_Task requirements_
Each line of the entries below that holds "which" is needed, copied in full.

(Extracted data entries)
++++++++++++++++++++

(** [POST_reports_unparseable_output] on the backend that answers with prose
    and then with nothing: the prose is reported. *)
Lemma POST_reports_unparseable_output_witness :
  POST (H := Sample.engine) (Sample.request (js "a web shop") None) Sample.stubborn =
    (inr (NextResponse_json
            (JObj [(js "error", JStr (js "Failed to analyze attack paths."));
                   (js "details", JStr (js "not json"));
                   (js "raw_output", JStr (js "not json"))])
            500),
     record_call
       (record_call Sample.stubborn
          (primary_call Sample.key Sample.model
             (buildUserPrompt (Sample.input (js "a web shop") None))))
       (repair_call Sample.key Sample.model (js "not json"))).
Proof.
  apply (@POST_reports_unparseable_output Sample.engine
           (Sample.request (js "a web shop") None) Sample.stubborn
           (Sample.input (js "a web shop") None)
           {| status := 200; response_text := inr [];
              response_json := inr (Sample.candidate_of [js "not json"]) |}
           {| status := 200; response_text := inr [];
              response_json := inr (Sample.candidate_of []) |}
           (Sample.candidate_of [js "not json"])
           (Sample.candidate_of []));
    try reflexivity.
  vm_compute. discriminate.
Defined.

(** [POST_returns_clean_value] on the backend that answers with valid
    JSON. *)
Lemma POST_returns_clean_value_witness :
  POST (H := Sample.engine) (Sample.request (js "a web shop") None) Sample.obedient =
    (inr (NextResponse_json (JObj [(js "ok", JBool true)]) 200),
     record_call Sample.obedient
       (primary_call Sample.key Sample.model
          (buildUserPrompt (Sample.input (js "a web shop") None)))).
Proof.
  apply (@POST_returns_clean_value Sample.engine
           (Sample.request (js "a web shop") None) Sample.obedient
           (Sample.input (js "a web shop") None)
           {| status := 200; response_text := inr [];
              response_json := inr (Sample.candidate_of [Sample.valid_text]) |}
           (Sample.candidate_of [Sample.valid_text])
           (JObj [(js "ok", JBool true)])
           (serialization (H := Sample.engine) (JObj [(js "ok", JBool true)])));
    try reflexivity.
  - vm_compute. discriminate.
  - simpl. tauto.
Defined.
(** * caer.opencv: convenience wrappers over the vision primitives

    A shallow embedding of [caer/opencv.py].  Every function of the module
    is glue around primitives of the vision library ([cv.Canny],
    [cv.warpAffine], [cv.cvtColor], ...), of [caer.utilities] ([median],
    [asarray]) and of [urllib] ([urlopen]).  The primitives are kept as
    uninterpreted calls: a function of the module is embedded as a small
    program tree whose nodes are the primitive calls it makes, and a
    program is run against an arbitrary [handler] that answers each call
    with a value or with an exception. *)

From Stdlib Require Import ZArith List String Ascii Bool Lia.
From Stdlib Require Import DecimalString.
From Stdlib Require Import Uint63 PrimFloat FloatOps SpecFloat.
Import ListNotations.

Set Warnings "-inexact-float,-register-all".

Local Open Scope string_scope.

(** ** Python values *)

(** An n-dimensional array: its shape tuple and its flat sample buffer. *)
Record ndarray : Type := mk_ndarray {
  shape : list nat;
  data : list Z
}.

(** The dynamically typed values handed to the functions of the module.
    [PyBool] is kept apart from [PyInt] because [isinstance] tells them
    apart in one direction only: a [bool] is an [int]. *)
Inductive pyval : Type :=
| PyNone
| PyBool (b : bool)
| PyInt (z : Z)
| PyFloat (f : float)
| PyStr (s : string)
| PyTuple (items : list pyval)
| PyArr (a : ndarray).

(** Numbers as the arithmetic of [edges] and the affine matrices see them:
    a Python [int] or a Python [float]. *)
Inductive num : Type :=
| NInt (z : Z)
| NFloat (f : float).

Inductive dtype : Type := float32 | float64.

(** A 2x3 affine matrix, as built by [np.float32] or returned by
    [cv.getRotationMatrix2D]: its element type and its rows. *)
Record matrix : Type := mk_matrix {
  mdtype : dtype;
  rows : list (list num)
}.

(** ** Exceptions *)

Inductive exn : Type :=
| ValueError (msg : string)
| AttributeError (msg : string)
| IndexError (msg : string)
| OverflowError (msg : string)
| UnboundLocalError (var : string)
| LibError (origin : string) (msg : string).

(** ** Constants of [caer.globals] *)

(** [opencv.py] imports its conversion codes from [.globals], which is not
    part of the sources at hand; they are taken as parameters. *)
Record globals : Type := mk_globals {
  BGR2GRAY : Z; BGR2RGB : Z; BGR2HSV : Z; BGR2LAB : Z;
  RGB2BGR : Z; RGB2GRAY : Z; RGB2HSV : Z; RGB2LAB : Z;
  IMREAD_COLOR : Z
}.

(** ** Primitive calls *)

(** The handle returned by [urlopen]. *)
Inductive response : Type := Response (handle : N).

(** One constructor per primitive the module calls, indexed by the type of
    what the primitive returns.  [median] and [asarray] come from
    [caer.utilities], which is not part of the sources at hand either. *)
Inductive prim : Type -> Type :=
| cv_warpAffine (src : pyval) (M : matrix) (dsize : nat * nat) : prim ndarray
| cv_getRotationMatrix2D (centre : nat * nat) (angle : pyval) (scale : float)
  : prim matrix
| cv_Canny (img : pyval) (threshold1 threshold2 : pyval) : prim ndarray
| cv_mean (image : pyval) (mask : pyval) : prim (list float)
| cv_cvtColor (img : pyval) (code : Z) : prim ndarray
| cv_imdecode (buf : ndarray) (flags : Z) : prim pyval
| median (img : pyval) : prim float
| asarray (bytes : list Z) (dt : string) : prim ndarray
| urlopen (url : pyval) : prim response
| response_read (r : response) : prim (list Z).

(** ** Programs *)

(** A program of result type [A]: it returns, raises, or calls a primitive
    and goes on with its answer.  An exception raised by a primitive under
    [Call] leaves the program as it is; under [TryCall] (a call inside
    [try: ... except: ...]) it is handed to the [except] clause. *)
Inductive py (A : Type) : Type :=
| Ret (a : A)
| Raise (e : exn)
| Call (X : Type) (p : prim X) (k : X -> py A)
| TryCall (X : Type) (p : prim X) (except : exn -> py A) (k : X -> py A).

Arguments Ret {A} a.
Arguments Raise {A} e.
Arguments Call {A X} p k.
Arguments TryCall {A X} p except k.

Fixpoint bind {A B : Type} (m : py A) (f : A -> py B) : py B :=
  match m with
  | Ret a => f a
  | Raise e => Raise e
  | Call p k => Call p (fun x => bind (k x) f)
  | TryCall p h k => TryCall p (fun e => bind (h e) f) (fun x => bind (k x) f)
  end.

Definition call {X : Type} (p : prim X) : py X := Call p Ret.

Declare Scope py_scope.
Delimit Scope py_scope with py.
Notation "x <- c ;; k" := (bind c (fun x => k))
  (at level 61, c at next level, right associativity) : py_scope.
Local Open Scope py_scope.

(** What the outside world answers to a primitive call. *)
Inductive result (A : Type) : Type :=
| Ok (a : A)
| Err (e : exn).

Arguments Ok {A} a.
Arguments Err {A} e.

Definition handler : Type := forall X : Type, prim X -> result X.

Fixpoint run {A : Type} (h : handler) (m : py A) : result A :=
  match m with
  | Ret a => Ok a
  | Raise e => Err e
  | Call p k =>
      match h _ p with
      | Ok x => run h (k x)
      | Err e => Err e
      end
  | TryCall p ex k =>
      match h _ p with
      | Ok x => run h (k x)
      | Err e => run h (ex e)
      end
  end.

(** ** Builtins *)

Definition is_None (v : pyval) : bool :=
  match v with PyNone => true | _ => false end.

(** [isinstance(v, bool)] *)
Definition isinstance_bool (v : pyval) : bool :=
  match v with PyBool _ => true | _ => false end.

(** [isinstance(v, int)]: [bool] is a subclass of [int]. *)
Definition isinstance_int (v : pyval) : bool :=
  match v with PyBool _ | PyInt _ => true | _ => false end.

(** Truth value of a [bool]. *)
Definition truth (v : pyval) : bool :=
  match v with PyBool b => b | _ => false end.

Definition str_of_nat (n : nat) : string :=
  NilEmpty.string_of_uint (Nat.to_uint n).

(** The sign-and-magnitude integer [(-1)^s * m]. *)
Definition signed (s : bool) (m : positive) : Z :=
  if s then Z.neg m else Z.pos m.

++++++++++++++++++++

_Answer box_
(** [opencv.py] imports its conversion codes from [.globals], which is not
    [caer.utilities], which is not part of the sources at hand either. *)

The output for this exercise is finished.